You see, Marshmallow Fluff is delicious, but it certainly isn’t a necessity. In hard times, you NEED beans. You don’t NEED Fluff. Durkee and Mower recognized this, and began building their marshmallow spread into a fun, relatable brand. Something that brought joy, not just sustenance.
They bought a radio slot just before the Jack Benny show. This “Fluffarettes” radio show featured music and comedy sketches, as well as some creative reimagining of early American history. At the end of the final program, the show introduced a book of recipes that you could make with Fluff. They earned a ton of fans and sailed through the great Depression unscathed.
When World War II began, and sugar shortages reared their ugly heads, Durkee-Mower cut production, and their advertising budget went to promoting Victory gardens, and cheerleading for the Navy. Fluff was solidly team USA.
Once the war ended and sugar was plentiful again, our marshmallow pals decided the time was ripe for a new jar design. They sent out a survey, asking customers how a new Fluff jar should look. It turned out that folks wanted a short, wide jar that they could store leftovers in. They also wanted a way to open the jar more easily. (Y’all know that a lid glued down by Fluff is a mighty challenge.) The new design featured a wide mouth, a short profile, and those little bumps around the top and bottom for better grip. Folks were psyched on the redesign and proud that their feedback was listened to.
Fluff was becoming a tradition. Customers associated it with humor and fun: a little something sweet that you could generally afford once in a while, even when times were tough. This teeny New England Brand had grown to dominate the Marshmallow Creme sector. Plus, if you used it to make fudge, it would never fail!
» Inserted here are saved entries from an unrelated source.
(* ===== verification/StateStore.v ===== *)
(** src/state_store.rs: a store of content-addressed state snapshots, and the restoration
    of the current one over a destination file with what is needed to go back, on a
    machine of [Disk] that may fail or stop at every call.

    The store and the directory of the destination are not the same directory. *)
From S2P Require Import Prelude Effects FileTree External Json Model Canonical Disk.

Definition MAX_STATE_BYTES : Z := 67108864.
Definition MAX_MANIFEST_BYTES : Z := 16384.

Module StateManifest.
Record StateManifest := {
  version : string;
  component : string;
  schema_version : string;
  revision : Z;
  payload_sha256 : string;
  payload_bytes : Z;
}.
End StateManifest.

Module SnapshotReceipt.
Record SnapshotReceipt := {
  manifest_sha256 : string;
  payload_sha256 : string;
  payload_bytes : Z;
  revision : Z;
}.
End SnapshotReceipt.

Module RestoreReceipt.
Record RestoreReceipt := {
  payload_sha256 : string;
  payload_bytes : Z;
  revision : Z;
  rollback_available : bool;
}.
End RestoreReceipt.

Module ActivationMarker.
Record ActivationMarker := { version : string; payload_sha256 : string; payload_bytes : Z }.
End ActivationMarker.

Inductive RestoreFailurePoint := NoFailure | AfterRollbackPrepared.

#[export] Instance RestoreFailurePoint_eq_dec : EqDecision RestoreFailurePoint.
Proof. solve_decision. Defined.

Definition invalid (message : string) : Error := InvalidEvidence message.

(** What the operations see of the disk: the store, its objects directory, and the
    directory of the destination. *)
Record Places := { store : Place; objects : Place; parent : Place }.

Definition set_store (p : Place) (d : Places) : Places :=
  {| store := p; objects := objects d; parent := parent d |}.
Definition set_objects (p : Place) (d : Places) : Places :=
  {| store := store d; objects := p; parent := parent d |}.
Definition set_parent (p : Place) (d : Places) : Places :=
  {| store := store d; objects := objects d; parent := p |}.

Definition in_store {A} (m : prog Place A) : prog Places A := zoom store set_store m.
Definition in_objects {A} (m : prog Place A) : prog Places A := zoom objects set_objects m.
Definition in_parent {A} (m : prog Place A) : prog Places A := zoom parent set_parent m.

(** A destination path: [None] if it has no parent, else its file name when it has one
    that is UTF-8. *)
Definition Destination : Type := option (option string).

Definition destination_name (destination : Destination) : result Error string :=
  name ← ok_or destination (invalid "state destination requires a parent directory");
  ok_or name (invalid "state destination requires a UTF-8 file name").

Definition staged_name (name : string) : string := "." +:+ name +:+ ".anasemble-stage".
Definition lock_name (name : string) : string := "." +:+ name +:+ ".anasemble.lock".
(** [rollback_path] and [activation_path] *)
Definition rollback_path (name : string) : string := name +:+ ".anasemble-rollback".
Definition activation_path (name : string) : string := name +:+ ".anasemble-activation.json".
Definition snapshot_lock : string := ".snapshot.lock".

Section StateStore.
Context `{OsErrorText, DirectoryErrorText, LinkTargets, SerdeErrorText, JsonText, Sha256, Hex}.
Context `{!ToValue StateManifest.StateManifest, !FromSlice StateManifest.StateManifest}.
Context `{!ToValue ActivationMarker.ActivationMarker, !FromSlice ActivationMarker.ActivationMarker}.

(** ** Checks *)

Definition validate_label (label value : string) : result Error () :=
  if str_is_empty value || (128 <? str_len value)
     || negb (all (fun byte => is_ascii_alphanumeric byte || contains byte (bytes_of_string "._:/-"))
                  (bytes_of_string value))
  then Err (invalid (label +:+ " is invalid"))
  else Ok ().

Definition validate_manifest (manifest : StateManifest.StateManifest) : result Error () :=
  if negb (bool_decide (StateManifest.version manifest = "state-file-v1"))
     || (MAX_STATE_BYTES <? StateManifest.payload_bytes manifest)
     || negb (str_len (StateManifest.payload_sha256 manifest) =? 64)
     || match hex_decode (StateManifest.payload_sha256 manifest) with
        | Some bytes => negb (vec_len bytes =? 32)
        | None => true
        end
  then Err (invalid "state manifest version, size, or digest is invalid")
  else
    _ ← validate_label "component" (StateManifest.component manifest);
    validate_label "schema version" (StateManifest.schema_version manifest).

(** ** Files *)

Definition ensure_existing_real_directory : prog Place () :=
  real_directory (invalid "state path must be a real directory").

Definition ensure_real_directory : prog Place () :=
  found ← read (fun p => Ok (place_present p));
  _ ← (if found : bool then mret () else create_dir);
  ensure_existing_real_directory.

Definition bounded (label : string) : Error := invalid (label +:+ " must be a bounded regular file").
Definition read_regular_bounded (name : string) (max_bytes : Z) (label : string) : prog Entries (list Z) :=
  read_bounded (bounded label) max_bytes name.

Definition write_new_synced (name : string) (data : list Z) : prog Entries () :=
  Disk.write_new_synced name data.

Definition atomic_replace (target temporary_name : string) (data : list Z) : prog Entries () :=
  Disk.atomic_replace (invalid "stale state manifest staging file") target temporary_name data.

(** [Lock::acquire], and its [Drop] around what runs while it is held. *)
Definition with_snapshot_lock {A} (m : prog Places A) : prog Places A :=
  _ ← in_store (inside (acquire snapshot_lock "state store is locked"));
  guarded m (in_store (inside (remove_file snapshot_lock))).
Definition with_destination_lock {A} (name : string) (m : prog Entries A) : prog Entries A :=
  holding (lock_name name) "state destination is locked" m.

(** ** Snapshots *)

(** The state file to keep, which lies elsewhere. *)
Definition read_source (source : option Node) : result Error (list Z) :=
  match source with
  | None => Err (Io not_found)
  | Some (RegularFile bytes) =>
      if MAX_STATE_BYTES <? vec_len bytes then Err (bounded "state source") else Ok bytes
  | Some _ => Err (bounded "state source")
  end.

Definition decode_manifest (bytes : list Z) : result Error StateManifest.StateManifest :=
  manifest ← ok_or (from_slice (T := StateManifest.StateManifest) bytes)
                   (invalid ("state manifest is invalid: " +:+ serde_error_text));
  _ ← validate_manifest manifest;
  Ok manifest.

(** The check against the manifest there is. *)
Definition check_current (component : string) (revision : Z) : prog Entries () :=
  found ← read (fun d => Ok (present "current.json" d));
  if found : bool then
    current_bytes ← read_regular_bounded "current.json" MAX_MANIFEST_BYTES "state manifest";
    current_manifest ← pure (decode_manifest current_bytes);
    if negb (bool_decide (StateManifest.component current_manifest = component))
       || (revision <=? StateManifest.revision current_manifest)
    then raise (invalid "state snapshots must retain component identity and increase revision")
    else mret ()
  else mret ().

Definition object_name (payload_sha256 : string) : string := payload_sha256 +:+ ".bin".

Definition store_object (payload : list Z) : prog Entries () :=
  let object := object_name (bytes_digest payload) in
  found ← read (fun d => Ok (present object d));
  if found : bool then
    existing ← read_regular_bounded object MAX_STATE_BYTES "state object";
    if negb (bool_decide (existing = payload))
    then raise (invalid "content-addressed state object has conflicting bytes")
    else mret ()
  else
    _ ← write_new_synced object payload;
    sync_all.

Definition manifest_of (component schema_version : string) (revision : Z) (payload : list Z)
  : StateManifest.StateManifest :=
  {| StateManifest.version := "state-file-v1"; StateManifest.component := component;
     StateManifest.schema_version := schema_version; StateManifest.revision := revision;
     StateManifest.payload_sha256 := bytes_digest payload;
     StateManifest.payload_bytes := vec_len payload |}.

Definition snapshot (source : option Node) (component schema_version : string) (revision : Z)
  : prog Places SnapshotReceipt.SnapshotReceipt :=
  _ ← pure (validate_label "component" component);
  _ ← pure (validate_label "schema version" schema_version);
  payload ← pure (read_source source);
  _ ← in_store ensure_real_directory;
  with_snapshot_lock (
    _ ← in_store (inside (check_current component revision));
    _ ← in_objects ensure_real_directory;
    _ ← in_objects (inside (store_object payload));
    manifest_bytes ← pure (encode (manifest_of component schema_version revision payload));
    _ ← in_store (inside (atomic_replace "current.json" "current.tmp" manifest_bytes));
    mret {| SnapshotReceipt.manifest_sha256 := bytes_digest manifest_bytes;
            SnapshotReceipt.payload_sha256 := bytes_digest payload;
            SnapshotReceipt.payload_bytes := vec_len payload;
            SnapshotReceipt.revision := revision |}).

(** ** Restoring *)

(** The current state, checked against its manifest. *)
Definition current_state : prog Places (StateManifest.StateManifest * list Z) :=
  manifest_bytes ← in_store (inside (read_regular_bounded "current.json" MAX_MANIFEST_BYTES "state manifest"));
  manifest ← pure (decode_manifest manifest_bytes);
  payload ← in_objects (inside (read_regular_bounded (object_name (StateManifest.payload_sha256 manifest))
                                  MAX_STATE_BYTES "state object"));
  if negb (vec_len payload =? StateManifest.payload_bytes manifest)
     || negb (bool_decide (bytes_digest payload = StateManifest.payload_sha256 manifest))
  then raise (invalid "state object integrity does not match its manifest")
  else mret (manifest, payload).

Definition stale (name : string) (d : Entries) : bool :=
  present (staged_name name) d || present (rollback_path name) d || present (activation_path name) d.

Definition is_regular (name : string) (d : Entries) : bool :=
  match d !! name with Some (RegularFile _) => true | _ => false end.

(** [fs::rename(&rollback, destination)?] and the sync after it. *)
Definition put_back (name : string) : prog Entries () :=
  _ ← rename (rollback_path name) name;
  sync_all.

Definition marker_of (manifest : StateManifest.StateManifest) : ActivationMarker.ActivationMarker :=
  {| ActivationMarker.version := "state-activation-v1";
     ActivationMarker.payload_sha256 := StateManifest.payload_sha256 manifest;
     ActivationMarker.payload_bytes := StateManifest.payload_bytes manifest |}.

(** Moving the file at the destination, if there is one, out of the way. *)
Definition set_aside (name : string) : prog Entries bool :=
  had_destination ← read (fun d => Ok (present name d));
  if had_destination : bool then
    regular ← read (fun d => Ok (is_regular name d));
    if negb (regular : bool) then
      _ ← remove_file (staged_name name);
      raise (invalid "state destination must be a regular non-symlink file")
    else
    _ ← rename name (rollback_path name);
    _ ← sync_all;
    mret true
  else mret false.

(** Moving the staged state in its place, or everything back. *)
Definition move_in (name : string) (had_destination : bool) : prog Entries () :=
  moved ← attempt (rename (staged_name name) name);
  match moved with
  | Ok _ => mret ()
  | Err error =>
      _ ← ignoring (remove_file (staged_name name));
      _ ← (if had_destination : bool then put_back name else mret ());
      raise error
  end.

(** Recording what was restored, or moving everything back. *)
Definition mark (name : string) (manifest : StateManifest.StateManifest) : prog Entries () :=
  marker ← pure (encode (marker_of manifest));
  written ← attempt (write_new_synced (activation_path name) marker);
  match written with
  | Ok _ => mret ()
  | Err error => _ ← put_back name; raise error
  end.

(** What [restore_with_failure] does while it holds the destination's lock. *)
Definition replace_destination (name : string) (manifest : StateManifest.StateManifest) (payload : list Z)
  (failure : RestoreFailurePoint) : prog Entries RestoreReceipt.RestoreReceipt :=
  found ← read (fun d => Ok (stale name d));
  if found : bool
  then raise (invalid "stale state staging, rollback, or activation file requires operator action") else
  _ ← write_new_synced (staged_name name) payload;
  had_destination ← set_aside name;
  if bool_decide (failure = AfterRollbackPrepared) then
    _ ← remove_file (staged_name name);
    _ ← (if had_destination : bool then put_back name else mret ());
    raise (Io "injected failure after state rollback preparation")
  else
  _ ← move_in name had_destination;
  _ ← (if had_destination : bool then mark name manifest else mret ());
  _ ← sync_all;
  mret {| RestoreReceipt.payload_sha256 := StateManifest.payload_sha256 manifest;
          RestoreReceipt.payload_bytes := StateManifest.payload_bytes manifest;
          RestoreReceipt.revision := StateManifest.revision manifest;
          RestoreReceipt.rollback_available := had_destination |}.

Definition restore_with_failure (destination : Destination) (failure : RestoreFailurePoint)
  : prog Places RestoreReceipt.RestoreReceipt :=
  _ ← in_store ensure_existing_real_directory;
  with_snapshot_lock (
    '(manifest, payload) ← current_state;
    _ ← pure (ok_or destination (invalid "state destination requires a parent directory"));
    _ ← in_parent ensure_existing_real_directory;
    name ← pure (destination_name destination);
    in_parent (inside (with_destination_lock name (replace_destination name manifest payload failure)))).

Definition restore (destination : Destination) : prog Places RestoreReceipt.RestoreReceipt :=
  restore_with_failure destination NoFailure.

(** ** Going back, or not *)

(** What [rollback] and [commit] do first. *)
Definition at_destination {A} (destination : Destination) (m : string -> prog Entries A) : prog Place A :=
  _ ← pure (ok_or destination (invalid "state destination requires a parent directory"));
  _ ← ensure_existing_real_directory;
  name ← pure (destination_name destination);
  inside (with_destination_lock name (m name)).

Definition rollback (destination : Destination) : prog Place () :=
  at_destination destination (fun name =>
    previous ← read_regular_bounded (rollback_path name) MAX_STATE_BYTES "state rollback";
    found ← read (fun d => Ok (present (staged_name name) d));
    if found : bool then raise (invalid "stale state staging file requires operator action") else
    _ ← write_new_synced (staged_name name) previous;
    _ ← rename (staged_name name) name;
    _ ← remove_file (rollback_path name);
    found ← read (fun d => Ok (present (activation_path name) d));
    _ ← (if found : bool then remove_file (activation_path name) else mret ());
    sync_all).

Definition commit (destination : Destination) : prog Place () :=
  at_destination destination (fun name =>
    _ ← read_bounded (invalid "state rollback must be a bounded regular file") MAX_STATE_BYTES (rollback_path name);
    marker_bytes ← read_regular_bounded (activation_path name) MAX_MANIFEST_BYTES "state activation marker";
    marker ← pure (ok_or (from_slice (T := ActivationMarker.ActivationMarker) marker_bytes)
                         (invalid ("state activation marker is invalid: " +:+ serde_error_text)));
    active ← read_regular_bounded name MAX_STATE_BYTES "active state";
    if negb (bool_decide (ActivationMarker.version marker = "state-activation-v1"))
       || negb (ActivationMarker.payload_bytes marker =? vec_len active)
       || negb (bool_decide (ActivationMarker.payload_sha256 marker = bytes_digest active))
    then raise (invalid "active state no longer matches the restored payload; rollback cannot be discarded")
    else
    _ ← remove_file (rollback_path name);
    _ ← remove_file (activation_path name);
    sync_all).
End StateStore.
Fluffernutters (sandwiches made from Fluff and Peanut Butter) are their own story that we’ll circle back to in a future article, but I will say here that my public school proudly served them as an alternative to hot lunch. If you wanted to pass on the Salisbury Steak thank-you-very-much, you knew that you wouldn’t go hungry.
There is justifiable hometown pride for this creamy confection. We love Fluff, or we don’t, but we delight in telling our friends that it was invented here. We feel a sense of ownership over this sticky-sweet invention, and every year, near the end of September, the community gets together and we celebrate the fun of something completely unnecessary that we cannot live without.